Lemma filterCommentString_drops_linter_rule_witness :
  filterCommentString json07 (withLinterRule " The title. " "api-linter: off") true
  = filterCommentString json07 " The title. " true.
Proof.
  apply (filterCommentString_drops_linter_rule json07 " The title. " "api-linter: off").
  reflexivity.
Defined.

(** ** The draft version *)

Section DraftVersion.

Lemma notSlashes_run (version tail : string) :
  strings.contains regexp.slash version = false ->
  regexp.notSlashes (version ++ String regexp.slash tail)
  = (version, String regexp.slash tail).
Proof.
  induction version as [|c v IH]; intros H; [reflexivity|].
  cbn [strings.contains] in H. apply orb_false_iff in H as [Hc Hv].
  cbn [append regexp.notSlashes]. now rewrite Hc, (IH Hv).
Qed.

Lemma schemaVersionAt_draftURL (secure dash : bool) (version rest : string) :
  regexp.schemaVersionAt (draftURL secure dash version rest)
  = let '(group, s6) :=
      regexp.notSlashes (version ++ String regexp.slash ("schema" ++ rest)) in
    match group with
    | EmptyString => None
    | _ => regexp.bindO (regexp.hasPrefix "/schema" s6) (fun _ => Some group)
    end.
Proof.
  destruct secure, dash; reflexivity.
Qed.

Lemma FindSchemaVersionSubmatch_here (s group : string) :
  regexp.schemaVersionAt s = Some group ->
  regexp.FindSchemaVersionSubmatch s = [EmptyString; group].
Proof.
  intros H. destruct s; cbn [regexp.FindSchemaVersionSubmatch]; now rewrite H.
Qed.

(** [getSchemaVersion] reads the draft out of a schema identifier: for
    [http] or [https], [draft-] or [draft/], a non-empty draft without
    slash, and whatever follows [/schema], it returns the draft. *)
Theorem getSchemaVersion_draft (schema : Schema) (secure dash : bool)
    (version rest : string) :
  version <> "" ->
  strings.contains regexp.slash version = false ->
  Schema_ schema = Some (draftURL secure dash version rest) ->
  getSchemaVersion schema = Done version [].
Proof.
  intros Hne Hslash Hurl. unfold getSchemaVersion. rewrite Hurl.
  cbn [deref bind ret app].
  rewrite (FindSchemaVersionSubmatch_here _ version); [reflexivity|].
  rewrite schemaVersionAt_draftURL, (notSlashes_run _ _ Hslash).
  destruct version; [congruence | reflexivity].
Qed.

End DraftVersion.

Lemma getSchemaVersion_draft_witness :
  getSchemaVersion (Value (bookDocument json07)) = Done "07" [].
Proof.
  apply (getSchemaVersion_draft (Value (bookDocument json07)) false true "07" "#").
  - discriminate.
  - reflexivity.
  - reflexivity.
Defined.

(** ** C6: readOnly and writeOnly *)

Section Behaviours.

Variable g : JSONSchemaGenerator.

Lemma getSchemaVersion_configured (schema : Schema) :
  Schema_ schema = Some (Version (conf g)) ->
  getSchemaVersion schema = Done (configuredDraft g) [].
Proof.
  intros H. unfold getSchemaVersion, configuredDraft. rewrite H. cbn [deref bind ret].
  now destruct (regexp.FindSchemaVersionSubmatch (Version (conf g)))
    as [|whole [|version [|more rest]]].
Qed.
Lemma after_generation_log (cfg : config) (w : world) (response : value)
      (log : list event) (r : result (value * nat)) (log' : list event) :
  after_generation cfg w response log = (r, log') ->
  exists calls, log' = log ++ calls /\ Forall is_metadata_call calls.
Proof.
  assert (Z : forall (x : result (value * nat)) (l : list event),
             (x, log) = (r, l) ->
             exists calls, l = log ++ calls /\ Forall is_metadata_call calls).
  { intros x l H. injection H as _ <-. exists []. rewrite app_nil_r.
    split; [reflexivity | constructor]. }
  unfold after_generation. unfold bind at 1, lift.
  destruct (extract_text_from_response w response) as [text | e];
    [| apply Z].
  unfold bind at 1.
  destruct (call_parse_json_block text) as [parsed | e]; [| apply Z].
  unfold bind at 1.
  destruct (py_contains parsed (py "movies")) as [has | e]; [| apply Z].
  destruct has; cbn [negb]; [| apply Z].
  unfold bind at 1.
  destruct (py_getitem parsed (py "movies")) as [movies_v | e]; [| apply Z].
  unfold bind at 1.
  destruct (py_iter movies_v) as [movies | e]; [| apply Z].
  unfold bind at 1.
  destruct (enrich_loop cfg w movies [] log) as [[enriched | e] l] eqn:L.
  - apply enrich_loop_log in L. destruct L as (calls & -> & F & _).
    unfold bind, lift, ret.
    destruct (py_setitem parsed (py "movies") (VList enriched));
      intro H; injection H as _ <-; exists calls; split;
      [reflexivity | exact F | reflexivity | exact F].
  - apply enrich_loop_log in L. destruct L as (calls & -> & F & _).
    intro H. injection H as _ <-. exists calls.
    split; [reflexivity | exact F].
Qed.

(** X11. Whatever the request and whatever the services do, the route
    only adds to the log of calls.  It either makes no call at all, or
    exactly one generation call first (to the configured model, with
    the prompt built from the mood, temperature 0.7 and at most 700
    output tokens) followed by metadata lookups only. *)
Theorem recommend_call_discipline (cfg : config) (w : world)
        (request_json : value) (log : list event)
        (r : result (value * nat)) (log' : list event) :
  recommend cfg w request_json log = (r, log') ->
  log' = log
  \/ exists (mood : value) (rq : generation_request) (calls : list event),
      request_mood request_json = Ok mood
      /\ truthy mood = true
      /\ log' = log ++ GenerationCall rq :: calls
      /\ Forall is_metadata_call calls
      /\ req_model rq = OPENAI_MODEL cfg
      /\ req_input rq = build_prompt (str_of w mood)
      /\ req_temperature rq = FDec false 7 (-1)
      /\ req_max_output_tokens rq = 700%Z.
Proof.
  intro H.
  destruct (request_mood request_json) as [mood | e] eqn:Hm.
  2:{ rewrite (recommend_bad_request cfg w request_json log Hm) in H.
      injection H as _ <-. left. reflexivity. }
  destruct (truthy mood) eqn:Ht.
  2:{ rewrite (recommend_no_mood cfg w request_json log Hm Ht) in H.
      injection H as _ <-. left. reflexivity. }
  right. rewrite (recommend_with_mood cfg w request_json log Hm Ht) in H.
  cbv zeta in H.
  exists mood, (generation_request_for cfg (build_prompt (str_of w mood))).
  destruct (responses_create w _) as [response | msg].
  - unfold caught in H.
    destruct (after_generation cfg w response _) as [x l] eqn:A.
    apply after_generation_log in A. destruct A as (calls & -> & F).
    exists calls.
    assert (E : log' = (log ++ [GenerationCall
                                  (generation_request_for
                                     cfg (build_prompt (str_of w mood)))])
                       ++ calls)
      by (destruct x; injection H as _ <-; reflexivity).
    rewrite <- app_assoc in E. cbn [app] in E.
    repeat split; try assumption; reflexivity.
  - injection H as _ <-. exists [].
    repeat split; try assumption; try reflexivity. constructor.
Qed.

Lemma enrich_loop_calls (cfg : config) (w : world) (movies : list value) :
  forall (acc : list value) (log : list event) (es : list value)
         (log' : list event),
    enrich_loop cfg w movies acc log = (Ok es, log') ->
    log' = log ++ lookup_calls cfg movies
    /\ Forall (fun m => exists d, m = VDict d) movies.
Proof.
  induction movies as [| m rest IH]; intros acc log es log' H.
  - cbn in H. injection H as _ <-. unfold lookup_calls.
    destruct (truthy _); cbn [flat_map]; rewrite app_nil_r;
      (split; [reflexivity | constructor]).
  - cbn [enrich_loop] in H. unfold bind at 1 in H.
    destruct m as [| | | | | | d |];
      try (rewrite enrich_movie_not_dict in H by (intros d0 E; discriminate E);
           discriminate H).
    rewrite enrich_movie_dict in H. apply IH in H. destruct H as [-> F].
    split.
    + unfold lookup_log, lookup_calls, movie_params.
      destruct (truthy (getenv_value (OMDB_API_KEY cfg)));
        [| reflexivity].
      cbn [flat_map]. rewrite <- app_assoc. reflexivity.
    + constructor; [exists d; reflexivity | exact F].
Qed.

Lemma lookup_calls_length (cfg : config) (movies : list value) :
  Forall (fun m => exists d, m = VDict d) movies ->
  List.length (lookup_calls cfg movies)
  = if truthy (getenv_value (OMDB_API_KEY cfg)) then List.length movies
    else 0.
Proof.
  intro F. unfold lookup_calls.
  destruct (truthy (getenv_value (OMDB_API_KEY cfg))); [| reflexivity].
  induction F as [| m rest [d ->] _ IH]; [reflexivity |].
  cbn [flat_map app List.length]. rewrite IH. reflexivity.
Qed.

(** X12. In a request that succeeds, the calls are the generation call
    and then the lookups of the enrichment loop and nothing else: with a
    credential one lookup for each suggested movie, in the order of the
    suggestions, each with that movie's title and year; without a
    credential none. *)
Theorem recommend_lookup_sequence (cfg : config) (w : world)
        (request_json recs : value) (st : nat) (log log' : list event) :
  recommend cfg w request_json log
  = (Ok (VDict [(py "recommendations", recs)], st), log') ->
  exists (mood response : value) (text : pystr) (parsed : dict)
         (movies_v : value) (movies : list value),
    request_mood request_json = Ok mood
    /\ responses_create w
         (generation_request_for cfg (build_prompt (str_of w mood)))
       = ApiReturn response
    /\ extract_text_from_response w response = Ok (VStr text)
    /\ parse_json_block text = Ok (VDict parsed)
    /\ dict_get parsed (py "movies") = Some movies_v
    /\ py_iter movies_v = Ok movies
    /\ log' = log
              ++ GenerationCall
                   (generation_request_for cfg (build_prompt (str_of w mood)))
              :: lookup_calls cfg movies
    /\ List.length (lookup_calls cfg movies)
       = (if truthy (getenv_value (OMDB_API_KEY cfg))
          then List.length movies else 0).
Proof.
  intro H.
  apply recommend_success_inv in H.
  destruct H as (mood & response & Hm & Ht & Hc & H).
  apply after_generation_success in H.
  destruct H as (text & parsed & movies_v & movies & enriched
                 & Hx & Hp & Hd & Hi & Hl & _ & _).
  apply enrich_loop_calls in Hl. destruct Hl as [-> F].
  exists mood, response, text, parsed, movies_v, movies.
  repeat split; try assumption.
  - rewrite <- app_assoc. reflexivity.
  - apply lookup_calls_length. exact F.
Qed.

Lemma lookup_answer_no_key (cfg : config) (w : world) (title year : value)
      (log : list event) :
  truthy (getenv_value (OMDB_API_KEY cfg)) = false ->
  lookup_answer cfg w title year log = all_absent.
Proof. intro K. unfold lookup_answer. rewrite K. reflexivity. Qed.

(** X13. Without a credential (unset or empty) enrichment is switched
    off and the request still succeeds: the only call is the generation
    call, and the movies that come back are those of the object the
    model's text was parsed to, one for one and in their order, each
    with its own title, year and why, the placeholder as poster, and no
    genre and no plot. *)
Theorem recommend_without_credential (cfg : config) (w : world)
        (request_json recs : value) (st : nat) (log log' : list event) :
  truthy (getenv_value (OMDB_API_KEY cfg)) = false ->
  recommend cfg w request_json log
  = (Ok (VDict [(py "recommendations", recs)], st), log') ->
  exists (mood response : value) (text : pystr) (parsed : dict)
         (movies_v : value) (movies enriched : list value),
    (request_mood request_json = Ok mood
     /\ responses_create w
          (generation_request_for cfg (build_prompt (str_of w mood)))
        = ApiReturn response
     /\ extract_text_from_response w response = Ok (VStr text)
     /\ parse_json_block text = Ok (VDict parsed)
     /\ dict_get parsed (py "movies") = Some movies_v
     /\ py_iter movies_v = Ok movies)
    /\ log' = log ++ [GenerationCall
                        (generation_request_for
                           cfg (build_prompt (str_of w mood)))]
    /\ recs = VDict (dict_set parsed (py "movies") (VList enriched))
    /\ Forall2
         (fun m e =>
            exists d : dict,
              m = VDict d
              /\ e = VDict [(py "title", dict_get_or d (py "title") VNone);
                            (py "year", dict_get_or d (py "year") VNone);
                            (py "why", dict_get_or d (py "why") (VStr []));
                            (py "poster_url", VStr poster_placeholder);
                            (py "genre", VNone);
                            (py "plot", VNone)])
         movies enriched.
Proof.
  intros K H.
  apply recommend_success_inv in H.
  destruct H as (mood & response & Hm & Ht & Hc & H).
  apply after_generation_success in H.
  destruct H as (text & parsed & movies_v & movies & enriched
                 & Hx & Hp & Hd & Hi & Hl & -> & _).
  pose proof (enrich_loop_calls cfg w movies [] _ Hl) as [El _].
  apply enrich_loop_inv in Hl. destruct Hl as (new & E & F).
  cbn [app] in E. subst new.
  exists mood, response, text, parsed, movies_v, movies, enriched.
  split; [repeat split; assumption |].
  split.
  { rewrite El. unfold lookup_calls. rewrite K. rewrite app_nil_r.
    reflexivity. }
  split; [reflexivity |].
  clear - F K. induction F as [| m e ms es [d [l [-> ->]]] _ IH];
    constructor; [| exact IH].
  exists d. split; [reflexivity |].
  unfold movie_lookup_answer. rewrite (lookup_answer_no_key cfg w _ _ l K).
  reflexivity.
Qed.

WORK TO COMPLETE:
Repeat each line of the data above, exactly as it appears, from the first through the line that contains "slash, and whatever".

WRITTEN SOLUTION:
Lemma filterCommentString_drops_linter_rule_witness :
  filterCommentString json07 (withLinterRule " The title. " "api-linter: off") true
  = filterCommentString json07 " The title. " true.
Proof.
  apply (filterCommentString_drops_linter_rule json07 " The title. " "api-linter: off").
  reflexivity.
Defined.

(** ** The draft version *)

Section DraftVersion.

Lemma notSlashes_run (version tail : string) :
  strings.contains regexp.slash version = false ->
  regexp.notSlashes (version ++ String regexp.slash tail)
  = (version, String regexp.slash tail).
Proof.
  induction version as [|c v IH]; intros H; [reflexivity|].
  cbn [strings.contains] in H. apply orb_false_iff in H as [Hc Hv].
  cbn [append regexp.notSlashes]. now rewrite Hc, (IH Hv).
Qed.

Lemma schemaVersionAt_draftURL (secure dash : bool) (version rest : string) :
  regexp.schemaVersionAt (draftURL secure dash version rest)
  = let '(group, s6) :=
      regexp.notSlashes (version ++ String regexp.slash ("schema" ++ rest)) in
    match group with
    | EmptyString => None
    | _ => regexp.bindO (regexp.hasPrefix "/schema" s6) (fun _ => Some group)
    end.
Proof.
  destruct secure, dash; reflexivity.
Qed.

Lemma FindSchemaVersionSubmatch_here (s group : string) :
  regexp.schemaVersionAt s = Some group ->
  regexp.FindSchemaVersionSubmatch s = [EmptyString; group].
Proof.
  intros H. destruct s; cbn [regexp.FindSchemaVersionSubmatch]; now rewrite H.
Qed.

(** [getSchemaVersion] reads the draft out of a schema identifier: for
    [http] or [https], [draft-] or [draft/], a non-empty draft without
    slash, and whatever follows [/schema], it returns the draft. *)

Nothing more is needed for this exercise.